Display options
Share it on

J Clin Bioinforma. 2014 Dec 05;4(1):15. doi: 10.1186/s13336-014-0015-z. eCollection 2014.

Copy number variation analysis based on AluScan sequences.

Journal of clinical bioinformatics

Jian-Feng Yang, Xiao-Fan Ding, Lei Chen, Wai-Kin Mat, Michelle Zhi Xu, Jin-Fei Chen, Jian-Min Wang, Lin Xu, Wai-Sang Poon, Ava Kwong, Gilberto Ka-Kit Leung, Tze-Ching Tan, Chi-Hung Yu, Yue-Bin Ke, Xin-Yun Xu, Xiao-Yan Ke, Ronald Cw Ma, Juliana Cn Chan, Wei-Qing Wan, Li-Wei Zhang, Yogesh Kumar, Shui-Ying Tsang, Shao Li, Hong-Yang Wang, Hong Xue

Affiliations

  1. Division of Life Science and Applied Genomics Centre, Hong Kong University of Science and Technology, Clear Water Bay, Hong Kong, China.
  2. National Center for Liver Cancer Research and Eastern Hepatobiliary Surgery Hospital, 225 Changhai Road, Shanghai, 200438 China.
  3. Department of Oncology, Nanjing First Hospital, No. 68 Changle Road, Nanjing, 210006 China.
  4. Department of Hematology, Changhai Hospital, Second Military Medical University, 174 Changhai Road, Shanghai, 200433 China.
  5. Department of Thoracic Surgery, Jiangsu Key Laboratory of Molecular and Translational Cancer Research, Nanjing Medical University Affiliated Cancer Hospital, Cancer Institute of Jiangsu Province, Baiziting 42, Nanjing, 210009 China.
  6. Division of Neurosurgery, Department of Surgery, Prince of Wales Hospital, Chinese University of Hong Kong, 30-32 Ngan Shing Street, Sha Tin, Hong Kong, China.
  7. Division of Neurosurgery, Department of Surgery, Li Ka Shing Faculty of Medicine, University of Hong Kong, Queen Mary Hospital, 102 Pokfulam Road, Hong Kong, China.
  8. Department of Neurosurgery, Queen Elizabeth Hospital, 30 Gascoigne Road, Kowloon, Hong Kong, China.
  9. Shenzhen Center for Disease Control and Prevention, No 8 Longyuan Road, Nanshan district, Shenzhen City, 518055 China.
  10. Nanjing Brain Hospital and Nanjing Institute of Neuropsychiatry, Nanjing Medical University, Nanjing, 210029 China.
  11. Department of Medicine and Therapeutics, 9th floor, Clinical Sciences Building, The Prince of Wales Hospital, Shatin, Hong Kong.
  12. Department of Neurosurgery, Beijing Tiantan Hospital, 6 Tiantan Xili, Dongcheng District, Capital Medical University, Beijing, 100050 China.
  13. MOE Key Laboratory of Bioinformatics and Bioinformatics Division, TNLIST, Department of Automation, Tsinghua University, Beijing, 100084 China.
  14. International Cooperation Laboratory on Signal Transduction, Eastern Hepatobiliary Surgery Hospital, 225 Changhai Road, Shanghai, 200438 China.

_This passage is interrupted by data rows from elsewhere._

(** C10.  A recipient created with [address2] left out has the string
    "N/A" as its [address2], and every order submission of a purchase made
    for that recipient carries it with this [address2]. *)
Theorem omitted_address2_is_NA
        (pid fn ln em mp lang city st pc cc a1 : string) (r : Recipient.t) :
  Recipient.create pid fn ln em mp lang city st pc cc a1 None = inr r ->
  Recipient.address2 r = "N/A"
  /\ forall js consts w this params data,
       PurchaseParams.recipient params = r ->
       In (PurchaseCard data)
          (trace (purchaseCardWithUsdc js consts w this params)) ->
       OrderCardRequest.recipient data = r
       /\ Recipient.address2 (OrderCardRequest.recipient data) = "N/A".
Proof.
  intros Hr.
  assert (Hna : Recipient.address2 r = "N/A").
  { destruct (create_cases pid fn ln em mp lang city st pc cc a1 None)
      as [[Hok _] | (msg & f & Hko & _)]; cbv zeta in *.
    - rewrite Hr in Hok. injection Hok as ->. reflexivity.
    - rewrite Hr in Hko. discriminate. }
  split; [exact Hna|].
  intros js consts w this params data Hp Hin.
  apply submitted_recipient in Hin. rewrite Hp in Hin. rewrite Hin.
  split; [reflexivity | exact Hna].
Qed.

Lemma omitted_address2_is_NA_witness :
  let run := purchaseCardWithUsdc Sample.js Sample.consts
               (Sample.world (Sample.answers [])) Sample.service Sample.params in
  Recipient.create "JohnChamling" "John" "Chamling" "johnchamling@gmail.com"
    "9876543210" "en-US" "Bharatpur" "Bagmati" "44200" "NPL"
    "Shittal street, Bharatpur - 10, Chitwan" None = inr Sample.recipient
  /\ Recipient.address2 Sample.recipient = "N/A"
  /\ exists data,
      submissions (trace run) = [PurchaseCard data]
      /\ Recipient.address2 (OrderCardRequest.recipient data) = "N/A".
Proof.
  intros run.
  destruct (omitted_address2_is_NA _ _ _ _ _ _ _ _ _ _ _ _ sample_recipient_created)
    as [Hna Hfwd].
  split; [exact sample_recipient_created|]. split; [exact Hna|].
  eexists. split; [vm_compute; reflexivity|].
  apply (Hfwd Sample.js Sample.consts (Sample.world (Sample.answers []))
              Sample.service Sample.params); [reflexivity|].
  vm_compute. pick.
Defined.

(* ===================================================================== *)
(** * Further properties                                                  *)
(* ===================================================================== *)

(** ** Strings and patterns *)

Lemma str_app_nil_r (s : string) : s ++ "" = s.
Proof. induction s as [|c s IH]; simpl; [reflexivity | now rewrite IH]. Qed.

Lemma str_app_assoc (a b c : string) : (a ++ b) ++ c = a ++ b ++ c.
Proof. induction a as [|x a IH]; simpl; [reflexivity | now rewrite IH]. Qed.

Lemma str_app_length (a b : string) :
  String.length (a ++ b) = (String.length a + String.length b)%nat.
Proof. induction a as [|x a IH]; simpl; [reflexivity | now rewrite IH]. Qed.

Lemma str_app_eq_nil (a b : string) : a ++ b = "" -> a = "" /\ b = "".
Proof. destruct a; simpl; intros H; [now split | discriminate]. Qed.

Lemma str_split_at (n : nat) (s : string) :
  (n <= String.length s)%nat ->
  exists u v, s = u ++ v /\ String.length u = n.
Proof.
  revert s. induction n as [|n IH]; intros s Hn.
  - exists "", s. now split.
  - destruct s as [|c s]; simpl in Hn; [lia|].
    destruct (IH s) as (u & v & -> & Hu); [lia|].
    exists (String c u), v. split; [reflexivity | simpl; now rewrite Hu].
Qed.

Lemma allChars_app p (a b : string) :
  allChars p (a ++ b) = allChars p a && allChars p b.
Proof.
  induction a as [|x a IH]; simpl; [reflexivity|].
  now rewrite IH, andb_assoc.
Qed.

Lemma countChar_app x (a b : string) :
  countChar x (a ++ b) = (countChar x a + countChar x b)%nat.
Proof. induction a as [|c a IH]; simpl; [reflexivity | rewrite IH; lia]. Qed.

Lemma countChar_absent p x (s : string) :
  p x = false -> allChars p s = true -> countChar x s = 0%nat.
Proof.
  intros Hx. induction s as [|c s IH]; simpl; [reflexivity|].
  intros H. apply andb_true_iff in H. destruct H as [Hc Hs].
  destruct (Ascii.eqb_spec x c) as [->|_]; [congruence|]. now rewrite IH.
Qed.

(** *** The matcher decides the denotation *)

Lemma denotes_Void w : ~ denotes Void w.
Proof. intros H. inversion H. Qed.

Lemma denotes_Eps w : denotes Eps w <-> w = "".
Proof. split; intros H; [now inversion H | subst; constructor]. Qed.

PMID: 25558350 PMCID: PMC4273479 DOI: 10.1186/s13336-014-0015-z

Abstract

BACKGROUND: AluScan combines inter-Alu PCR using multiple Alu-based primers with opposite orientations and next-generation sequencing to capture a huge number of Alu-proximal genomic sequences for investigation. Its requirement of only sub-microgram quantities of DNA facilitates the examination of large numbers of samples. However, the special features of AluScan data rendered difficult the calling of copy number variation (CNV) directly using the calling algorithms designed for whole genome sequencing (WGS) or exome sequencing.

RESULTS: In this study, an AluScanCNV package has been assembled for efficient CNV calling from AluScan sequencing data employing a Geary-Hinkley transformation (GHT) of read-depth ratios between either paired test-control samples, or between test samples and a reference template constructed from reference samples, to call the localized CNVs, followed by use of a GISTIC-like algorithm to identify recurrent CNVs and circular binary segmentation (CBS) to reveal large extended CNVs. To evaluate the utility of CNVs called from AluScan data, the AluScans from 23 non-cancer and 38 cancer genomes were analyzed in this study. The glioma samples analyzed yielded the familiar extended copy-number losses on chromosomes 1p and 9. Also, the recurrent somatic CNVs identified from liver cancer samples were similar to those reported for liver cancer WGS with respect to a striking enrichment of copy-number gains in chromosomes 1q and 8q. When localized or recurrent CNV-features capable of distinguishing between liver and non-liver cancer samples were selected by correlation-based machine learning, a highly accurate separation of the liver and non-liver cancer classes was attained.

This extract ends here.